Fonda could have joined RWF’s roster of muses — Hannah Schygulla, his ex-wife Ingrid Caven, Rosel Zech, Barbara Sukowa and Margit Carstensen. These women played the titular heroines of his greatest movies — The Bitter Tears of Petra von KantEffi Briest, Lola, The Longing of Veronika Voss and The Marriage of Maria Braun, each one a stylish depiction of German psychopathology made on a shoestring budget.  

It wasn’t to be. A month after the Fonda phone call, Fassbinder went to bed. He called a friend to say he had flushed his drugs down the toilet. Apart, that is, from the line of coke that killed him. He was found with a cigarette between his lips, blood trickling from one nostril. Notes for Rosa L. and other projects were found nearby.

“Did he in fact commit suicide, by trying to live up to an exaggerated version of himself at large in all the mirrors of the world?” asks Penman. It’s a theory. Another is weirder. He died, friends pointed out, at the same age as Marilyn Monroe, and in the same way. “Fassbinder wanted to be Marilyn Monroe,” said one. “He wanted to walk down a staircase wearing feathers and a gown.” If he couldn’t live like Marilyn, perhaps then he could die like her. That night in London, Penman took heroin for the first time in a night club and the following morning went to work and wrote his hero’s obituary.

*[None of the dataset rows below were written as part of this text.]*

(* ===== verification/Ata.v ===== *)
(** * The ATA driver

    Models [pkg/kernel/src/drivers/ata/{bus,consts,mod}.rs]: a bus is driven by
    reading and writing its ports ([x86_64::instructions::port], a class parameter),
    in the PIO protocol with polling.  The hardware is a parameter too: [AtaHardware]
    says how the ports of a bus behave, after the documents the driver cites. *)

From stdpp Require Import base numbers list.
From S2P Require Import Prelude Bytes Str Device.

(** ** Flags and commands ([consts.rs]) *)
Module AtaStatus.
Definition BUSY : Z := 0x80.
Definition DRIVE_READY : Z := 0x40.
Definition DATA_REQUEST_READY : Z := 0x08.
Definition ERROR : Z := 0x01.
(** All eight bits have names. *)
Definition from_bits_truncate (bits : Z) : Z := Z.land bits 0xFF.
Definition contains (s flag : Z) : bool := Z.land s flag =? flag.
Definition intersects (s flag : Z) : bool := negb (Z.land s flag =? 0).
Definition is_empty (s : Z) : bool := s =? 0.
End AtaStatus.

Inductive AtaCommand : Type :=
| ReadPio | ReadPioExt | ReadDma | ReadDmaExt | WritePio | WritePioExt | WriteDma | WriteDmaExt
| CacheFlush | CacheFlushExt | Packet | IdentifyPacket | IdentifyDevice.
Definition command_code (c : AtaCommand) : Z :=
  match c with
  | ReadPio => 0x20 | ReadPioExt => 0x24 | ReadDma => 0xC8 | ReadDmaExt => 0x25
  | WritePio => 0x30 | WritePioExt => 0x34 | WriteDma => 0xCA | WriteDmaExt => 0x35
  | CacheFlush => 0xE7 | CacheFlushExt => 0xEA
  | Packet => 0xA0 | IdentifyPacket => 0xA1 | IdentifyDevice => 0xEC
  end.

Inductive AtaDeviceType : Type :=
| Pata (res : list Z) | PataPi | Sata | SataPi | NoDevice.

(** ** The bus ([bus.rs]) *)

(** Port input and output: each access gives the next state of the hardware. *)
Class PortIO (H : Type) : Type := {
  in8 : Z -> H -> Z * H;
  out8 : Z -> Z -> H -> H;
  in16 : Z -> H -> Z * H;
  out16 : Z -> Z -> H -> H;
}.

Module AtaBus.
(** A port is its number. *)
Record t : Type := {
  id : Z; irq : Z; io_base : Z; ctrl_base : Z;
  data_port : Z; error_port : Z; features_port : Z; sector_count_port : Z;
  lba_low_port : Z; lba_mid_port : Z; lba_high_port : Z; drive_port : Z;
  status_port : Z; command_port : Z;
  alternate_status_port : Z; control_port : Z; drive_blockess_port : Z;
}.

Definition new (id irq io_base ctrl_base : Z) : t := {|
  id := id; irq := irq; io_base := io_base; ctrl_base := ctrl_base;
  data_port := io_base; error_port := u16 (io_base + 1); features_port := u16 (io_base + 1);
  sector_count_port := u16 (io_base + 2); lba_low_port := u16 (io_base + 3);
  lba_mid_port := u16 (io_base + 4); lba_high_port := u16 (io_base + 5); drive_port := u16 (io_base + 6);
  status_port := u16 (io_base + 7); command_port := u16 (io_base + 7);
  alternate_status_port := ctrl_base; control_port := ctrl_base; drive_blockess_port := u16 (ctrl_base + 1) |}.

Section driver.
(** [warn_on]: the arguments of [warn!] are evaluated when the level is enabled.
    [fuel]: how often a poll loop may go round. *)
Context {H : Type} {IO : PortIO H} (warn_on : bool) (fuel : nat).
Variable b : t.

Definition read8 (port : Z) : ST H Z := fun h => Ret (in8 port h).
Definition write8 (port v : Z) : ST H unit := fun h => Ret (tt, out8 port v h).
Definition read_data : ST H Z := fun h => Ret (in16 (data_port b) h).
Definition write_data (v : Z) : ST H unit := fun h => Ret (tt, out16 (data_port b) v h).
Definition cylinder_low : ST H Z := read8 (lba_mid_port b).
Definition cylinder_high : ST H Z := read8 (lba_high_port b).

Definition status : ST H Z :=
  _ ← read8 (alternate_status_port b); _ ← read8 (alternate_status_port b);
  _ ← read8 (alternate_status_port b); _ ← read8 (alternate_status_port b);
  v ← read8 (status_port b);
  mret (AtaStatus.from_bits_truncate v).
Definition error : ST H Z := v ← read8 (error_port b); mret (Z.land v 0xFF).
Definition is_error : ST H bool := s ← status; mret (AtaStatus.contains s AtaStatus.ERROR).
Definition debug : ST H unit :=
  if warn_on then _ ← error; _ ← status; mret tt else mret tt.

Fixpoint poll_loop (n : nat) (bit : Z) (val : bool) (s : Z) : ST H unit :=
  if Bool.eqb (AtaStatus.intersects s bit) val then mret tt else
  match n with
  | O => st_lift Timeout
  | S n =>
      (if AtaStatus.contains s AtaStatus.ERROR then debug else mret tt);;
      s ← status; poll_loop n bit val s
  end.
Definition poll (bit : Z) (val : bool) : ST H unit := s ← status; poll_loop fuel bit val s.

Definition write_command (drive block : Z) (cmd : AtaCommand) : ST H (result unit FsError) :=
  let bytes := le_bytes 4 block in
  let byte i := default 0 (bytes !! i) in
  write8 (sector_count_port b) 1;;
  write8 (lba_low_port b) (byte 0%nat);;
  write8 (lba_mid_port b) (byte 1%nat);;
  write8 (lba_high_port b) (byte 2%nat);;
  write8 (drive_port b) (Z.lor (Z.land (byte 3%nat) 0x0F) (Z.lor drive 0xE0));;
  write8 (command_port b) (command_code cmd);;
  s ← status;
  if AtaStatus.is_empty s then mret (Err (FsDeviceError UnknownDevice)) else
  poll AtaStatus.BUSY false;;
  e ← is_error;
  if (e : bool) then debug;; mret (Err (FsDeviceError DeviceInvalidOperation)) else
  poll AtaStatus.BUSY false;;
  poll AtaStatus.DATA_REQUEST_READY true;;
  mret (Ok tt).

Fixpoint read_words (n : nat) : ST H (list Z) :=
  match n with
  | O => mret []
  | S n => w ← read_data; ws ← read_words n; mret (w :: ws)
  end.

(** [.expect("")] on the command; the cylinder registers tell the kind of device. *)
Definition identify_drive (drive : Z) : ST H (result AtaDeviceType FsError) :=
  r ← write_command drive 0 IdentifyDevice;
  _ ← st_lift (unwrap_result r);
  s ← status;
  if AtaStatus.is_empty s then mret (Ok NoDevice) else
  poll AtaStatus.BUSY false;;
  e ← is_error;
  if (e : bool) then mret (Err (FsDeviceError UnknownDevice)) else
  lo ← cylinder_low; hi ← cylinder_high;
  if (lo =? 0x00) && (hi =? 0x00) then ws ← read_words 256; mret (Ok (Pata ws))
  else if (lo =? 0x14) && (hi =? 0xEB) then mret (Ok PataPi)
  else if (lo =? 0x3C) && (hi =? 0xC3) then mret (Ok Sata)
  else if (lo =? 0x69) && (hi =? 0x96) then mret (Ok SataPi)
  else mret (Ok NoDevice).

(** The loops over [buf.chunks_mut(2)] and [buf.chunks(2)]; a last chunk of one byte
    panics in [copy_from_slice] and in [try_into().unwrap()]. *)
Fixpoint read_chunks (buf : bytes) : ST H bytes :=
  match buf with
  | [] => mret []
  | [_] => _ ← read_data; st_panic
  | _ :: _ :: rest => d ← read_data; r ← read_chunks rest; mret (le_bytes 2 d ++ r)
  end.
Fixpoint write_chunks (buf : bytes) : ST H unit :=
  match buf with
  | [] => mret tt
  | [_] => st_panic
  | x :: y :: rest => write_data (le_num [x; y]);; write_chunks rest
  end.

(** The filled buffer is returned; the callers do not look at it after an error. *)
Definition read_pio (drive block : Z) (buf : bytes) : ST H (result bytes FsError) :=
  _ <-! write_command drive block ReadPio;;
  buf ← read_chunks buf;
  e ← is_error;
  if (e : bool) then debug;; mret (Err (FsDeviceError ReadError)) else mret (Ok buf).
Definition write_pio (drive block : Z) (buf : bytes) : ST H (result unit FsError) :=
  _ <-! write_command drive block WritePio;;
  write_chunks buf;;
  e ← is_error;
  if (e : bool) then debug;; mret (Err (FsDeviceError WriteError)) else mret (Ok tt).
End driver.
End AtaBus.

(** ** Drives ([mod.rs]) *)
Module AtaDrive.
Definition SERIAL : Z := 20.
Definition SERIAL_SIZE : Z := 20.
Definition MODEL : Z := 54.
Definition MODEL_SIZE : Z := 40.
Definition MAX_LBA : Z := 120.
Definition BUSES : list AtaBus.t := [AtaBus.new 0 14 0x1F0 0x3F6; AtaBus.new 1 15 0x170 0x376].

Record t : Type := { bus : Z; drive : Z; blocks : Z; model : str; serial : str }.

(** [u16::to_be_bytes], [u32::from_be_bytes], [rotate_left(16)]. *)
Definition be16 (w : Z) : bytes := reverse (le_bytes 2 w).
Definition from_be_bytes (l : bytes) : Z := le_num (reverse l).
Definition rotate_left16 (x : Z) : Z := Z.lor (u32 (Z.shiftl x 16)) (Z.shiftr x 16).

Section drive.
Context {H : Type} {IO : PortIO H} (warn_on : bool) (fuel : nat).

Definition open (bus drive : Z) : ST H (option t) :=
  b ← st_lift (index BUSES bus);
  r ← AtaBus.identify_drive warn_on fuel b drive;
  match r with
  | Ok (Pata res) =>
      let buf := res ≫= be16 in
      s ← st_lift (slice buf SERIAL (SERIAL + SERIAL_SIZE));
      m ← st_lift (slice buf MODEL (MODEL + MODEL_SIZE));
      l ← st_lift (slice buf MAX_LBA (MAX_LBA + 4));
      mret (Some {| bus := bus; drive := drive; blocks := rotate_left16 (from_be_bytes l);
                    model := trim (from_utf8_lossy m); serial := trim (from_utf8_lossy s) |})
  | _ => mret None
  end.

Definition block_count (d : t) : result Z FsError := Ok (blocks d).
(** [offset as u32] *)
Definition read_block (d : t) (offset : Z) (block : Block) : ST H (result Block FsError) :=
  b ← st_lift (index BUSES (bus d));
  AtaBus.read_pio warn_on fuel b (drive d) (u32 offset) block.
Definition write_block (d : t) (offset : Z) (block : Block) : ST H (result unit FsError) :=
  b ← st_lift (index BUSES (bus d));
  AtaBus.write_pio warn_on fuel b (drive d) (u32 offset) block.
End drive.
End AtaDrive.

Penman, one of the critical gunslingers who, along with Julie Burchill and Tony Parsons, made the New Musical Express of that era essential reading, was obsessed with the director. He has seen Veronika Voss four times. “Why was I so drawn to Fassbinder?” he asks. One reason was that the monstrous omnivore refused to allow culture to be compartmentalized into what Penman calls “high/low/improper” boxes. The other, more unlikely still, is that he was a role model for the young critic, a wurst brat who made the supposed badass punks of alternative music seem mimsy by comparison. 

But could Fassbinder — whose last movie Querelle was based on Jean Genet’s tale of a sexy Belgian sailor sucked into a vortex of murder, BDSM and lots of other putatively shocking hokum — retain that allure for Penman forty years on? Researching this book, Penman reviewed his hero’s oeuvre. Some, such as the fifteen-hour TV series of Weimar crime, Berlin Alexanderplatz, he admits proved hard going. Petra von Kant, which I adore for its bonkers frocks and painful evisceration of the eponymous fashion designer’s desire for Hanna Schygulla’s saucy ingenue, doesn’t seem to have engaged Penman as much as it does me.

But, thanks to this book, other works leap from relative obscurity, among them the 1974 sci-fi TV drama World on a Wire. This pre-empted The Matrix in imagining that the world is a simulation. Cybernetics whizzes have created an artificial world with more than 9,000 “identity units” who live as human beings, unaware that their world is just a simulation and that their identities are scripted by techno geeks. Despite tragic sideburns and flares, it seems oddly clairvoyant. Penman even comes up with an equation to capture Fassbinder’s prophetic power: “Consumer Society + Terror State x Digital Info + Surveillance = The Future.” If so, Fassbinder wasn’t far wrong.   

And then there’s In a Year of 13 Moons (1978), made in response to the suicide of his lover Armin Meier. It’s the improbably heartbreaking drama of Elvira, a trans woman, formerly a butch butcher, who underwent a sex change for the romantic interest who has since humiliated and abandoned her, leaving her regretting her lifestyle choices. 

Most of all there’s Ali: Fear Eats the Soul (1974), about the unlikely romance between Emmi, an elderly German woman, and Ali, a Moroccan Gastarbeiter, in which Fassbinder plays Emmi’s loathsome son-in-law, channeling the ugly racism of Emmi’s former friends and colleagues. Love, in Fassbinder, is always difficult, often outrageous to straitlaced bigots, but nowhere else in his movies quite as sweet as here.

Fassbinder may have not left a good-looking corpse, but he did leave us with something else: a handful of still beguiling, visually gorgeous films. Just a shame that Jane Fonda didn’t get to star in one of them.